Señor Jesús, me entrego a Ti – Efesios 2:10 – Ene 18

Porque somos hechura suya, creados en Cristo Jesús para buenas obras, las cuales Dios preparó de antemano para que anduviésemos en ellas.

Rendirse es una palabra difícil de digerir. Rendirse suena como perder, y a nadie le gusta sentirse como un perdedor. No es de extrañar que sea difícil rendirse a Dios. Nuestro instinto humano nos dice que rendirse a Él puede no funcionar a nuestro favor. Tal vez esté enojado con nosotros, o tal vez simplemente perdamos el control sobre lo que queremos. Pero las Escrituras nos dicen que rendirse a Jesús es lo que más nos conviene.
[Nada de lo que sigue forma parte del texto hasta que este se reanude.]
(* ===== verification/ChannelActions.v ===== *)
(** * Chat channels: who may do what
    ([crates/tjuaeui-channel/src/action.rs])

    [ActionExecutor]: a stranger's message becomes a pairing code, a known
    user's button is answered and a known user's text is dispatched to the
    session of the chat. *)

From S2P Require Import Prelude WorkModel Interleave TurnEvents SerdeJson CronTypes ChannelStore ChannelPairing ChannelFlow.
From stdpp Require Import pretty.

Module MessageResult.
Inductive t : Type :=
| Action (response : ActionResponse)
| Dispatched (session_id : string) (conversation_id : option string)
| AlreadyProcessing.
End MessageResult.

(** ** Answers *)
Definition button (label action : string) : ActionButton := mkButton label action None.
Definition reply (text : string) (buttons : option (list (list ActionButton))) : ActionResponse :=
  mkResponse (Some text) None buttons None ActionBehavior.Send None None.
Definition toast (text : string) (behavior : ActionBehavior.t) : ActionResponse :=
  mkResponse None None None None behavior (Some text) None.

Definition build_pairing_response (code : string) : ActionResponse :=
  reply ("欢迎使用！使用此机器人前需要完成授权。

你的配对码：*" +:+ code +:+ "*

请将配对码告知管理员，由管理员在“设置 → 渠道 → 配对请求”中批准。
配对码将在 10 分钟后过期。")
    (Some [[button "刷新配对码" "pairing.refresh"; button "检查状态" "pairing.check"; button "帮助" "pairing.help"]]).

Definition build_help_response : ActionResponse :=
  reply "需要什么帮助？
请选择下方选项，或直接发送消息。"
    (Some [[button "新建会话" "session.new"; button "会话状态" "session.status"];
           [button "功能介绍" "help.features"; button "使用技巧" "help.tips"]]).

Definition build_unknown_action_response (action : string) : ActionResponse := reply ("未知操作：" +:+ action) None.

Definition authorized_response : ActionResponse := reply "授权成功！发送消息即可开始聊天。" None.
Definition waiting_response : ActionResponse :=
  reply "仍在等待授权，请管理员前往“设置 → 渠道”查看。"
    (Some [[button "刷新" "pairing.refresh"; button "再次检查" "pairing.check"]]).
Definition pairing_help_response : ActionResponse :=
  reply "使用此机器人前需要完成授权：
1. 发送任意消息获取六位配对码
2. 将配对码告知管理员
3. 管理员在“设置 → 渠道”中批准请求
4. 授权后即可开始聊天" None.

Definition session_new_response (s : AssistantSessionRow) : ActionResponse :=
  reply ("已创建新会话。
智能体：" +:+ se_agent_type s +:+ "
会话：" +:+ first_eight (se_id s)) (Some [[button "帮助" "help.show"]]).
Definition session_status_response (s : AssistantSessionRow) : ActionResponse :=
  reply ("会话：" +:+ first_eight (se_id s) +:+ "
智能体：" +:+ se_agent_type s +:+ "
创建时间：" +:+ pretty (se_created_at s) +:+ "
最近活动：" +:+ pretty (se_last_activity s)) (Some [[button "新建会话" "session.new"]]).

Definition features_response : ActionResponse :=
  reply "功能：
• 通过已配置的助手进行 AI 对话
• 自动批准工具执行
• 每个聊天使用独立会话" None.
Definition help_pairing_response : ActionResponse :=
  reply "配对：
发送任意消息 → 获取六位配对码 → 管理员批准 → 开始使用" None.
Definition tips_response : ActionResponse :=
  reply "使用技巧：
• 新建会话可清除上下文
• 使用 /help 查看可用命令
• 在群聊中请 @机器人" None.
Definition settings_response : ActionResponse :=
  reply "设置由桌面应用统一管理。
请前往“设置 → 渠道”配置插件和管理用户。" None.

Module ActionExecutor.
Section Actions.
Context `{SerdeJson, ChannelDb, ChannelHost}.
Import PairingService ChannelSettings.
Local Open Scope tjuae_scope.

Definition answer (r : ActionResponse) : Prog ChannelWorld (Result ActionResponse ChannelError.t) := Ret (Ok r).

Definition handle_unauthorized (platform_user_id platform_type display_name : string)
    : Prog ChannelWorld (Result ActionResponse ChannelError.t) :=
  let! code := request_pairing platform_user_id platform_type (Some display_name) in
  answer (build_pairing_response code).

Definition handle_platform_action (action : UnifiedAction) : Prog ChannelWorld (Result ActionResponse ChannelError.t) :=
  let named n := (ac_action action =? n)%string in
  let user_id := cx_user_id (ac_context action) in
  let platform := PluginType.to_string (cx_platform (ac_context action)) in
  if named "pairing.show" || named "pairing.refresh" then
    let! code := request_pairing user_id platform None in
    answer (build_pairing_response code)
  else if named "pairing.check" then
    let! authorized := is_user_authorized user_id platform in
    answer (if authorized : bool then authorized_response else waiting_response)
  else if named "pairing.help" then answer pairing_help_response
  else answer (build_unknown_action_response (ac_action action)).

Definition handle_system_action (action : UnifiedAction) (internal_user_id : string)
    : Prog ChannelWorld (Result ActionResponse ChannelError.t) :=
  let named n := (ac_action action =? n)%string in
  let context := ac_context action in
  if named "session.new" then
    let! agent_config := get_agent_config (cx_platform context) in
    let! session := SessionManager.reset_session internal_user_id (cx_chat_id context) (rc_agent_type agent_config) None in
    answer (session_new_response session)
  else if named "session.status" then
    let! agent_config := get_agent_config (cx_platform context) in
    let! session := SessionManager.get_or_create_session internal_user_id (cx_chat_id context) (rc_agent_type agent_config) None in
    answer (session_status_response session)
  else if named "help.show" then answer build_help_response
  else if named "help.features" then answer features_response
  else if named "help.pairing" then answer help_pairing_response
  else if named "help.tips" then answer tips_response
  else if named "settings.show" then answer settings_response
  else answer (build_unknown_action_response (ac_action action)).

(** The call and the value of a confirmation are only logged. *)
Definition handle_chat_action (action : UnifiedAction) : Prog ChannelWorld (Result ActionResponse ChannelError.t) :=
  let named n := (ac_action action =? n)%string in
  if named "chat.send" || named "chat.regenerate" || named "chat.continue" then answer (toast "处理中……" ActionBehavior.Send)
  else if named "action.copy" then answer (toast "已复制到剪贴板" ActionBehavior.Answer)
  else if named "system.confirm" then answer (toast "已确认" ActionBehavior.Answer)
  else answer (build_unknown_action_response (ac_action action)).

Definition route_action (action : UnifiedAction) (internal_user_id : string)
    : Prog ChannelWorld (Result ActionResponse ChannelError.t) :=
  match ac_category action with
  | ActionCategory.Platform => handle_platform_action action
  | ActionCategory.System => handle_system_action action internal_user_id
  | ActionCategory.Chat => handle_chat_action action
  end.

Definition handle_incoming_message (msg : UnifiedIncomingMessage) : Prog ChannelWorld (Result MessageResult.t ChannelError.t) :=
  let platform_type := PluginType.to_string (im_platform msg) in
  let! internal_user_id := get_internal_user_id (im_user_id msg) platform_type in
  match internal_user_id with
  | None =>
      let! response := handle_unauthorized (im_user_id msg) platform_type (im_display_name msg) in
      Ret (Ok (MessageResult.Action response))
  | Some internal_user_id =>
      match im_action msg with
      | Some action =>
          let! response := route_action action internal_user_id in
          Ret (Ok (MessageResult.Action response))
      | None =>
          let! agent_config := get_agent_config (im_platform msg) in
          let! session :=
            SessionManager.get_or_create_session internal_user_id (im_chat_id msg) (rc_agent_type agent_config) None in
          Ret (Ok (MessageResult.Dispatched (se_id session) (se_conversation_id session)))
      end
  end.
End Actions.
End ActionExecutor.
Dios le ha dado a Jesús autoridad suprema y completa sobre toda la creación. Doblar rodilla, un signo de sumisión y lealtad, es la respuesta apropiada para el soberano del universo. Vemos esto en la relación entre reyes o reinas y sus súbditos. Pero con Jesús como nuestro gobernante, sabemos que nos tratará con perfecta bondad amorosa, y que Su plan y propósitos para nuestras vidas siempre serán buenos, incluso si en algún momento son difíciles y dolorosos.

Dios nos ha creado, y también nos ha liberado de la pena y la esclavitud al pecado. Nos ha prometido una vida de libertad y de abundancia. No tenemos ninguna razón para acobardarnos por temor a lo que la sumisión a Él nos traerá. Él no tiene ningún deseo de hacer que nuestras vidas sean miserables, pero quiere que experimentemos un reino caracterizado por el amor.

Seguir a Jesús de todo corazón requiere sumisión a él. No podemos seguir nuestra propia agenda y al mismo tiempo seguirlo a Él. Tratar de hacer ambas cosas creará más tensión y estrés. No sabemos a dónde nos llevará, pero sí sabemos que es bueno y confiable. Y Él nos creó para las buenas obras, que ya ha preparado para nosotros.

Ahora es el momento de darle las riendas para guiar tu vida al mejor lugar, más allá de lo que puedas imaginar por ti mismo.

Los próximos seis días desentrañan cada frase de una oración diaria de rendición a Jesús que puede cambiar dramáticamente su caminar con Él.

Señor Jesús, me entrego a Ti.

En el poder de Tu Espíritu….

Iré a donde quieras que vaya.

Haré lo que quieras que haga.

Diré lo que quieras que diga.

Daré lo que quieres que dé.

Para Tu honor y gloria. Amén.

¿Estás preparado para postrarte y rendirte a Jesús como tu Salvador y Señor? Si hay algo que te retiene, simplemente dícelo en oración o escribe una carta que explique lo que lo hace que sea tan difícil.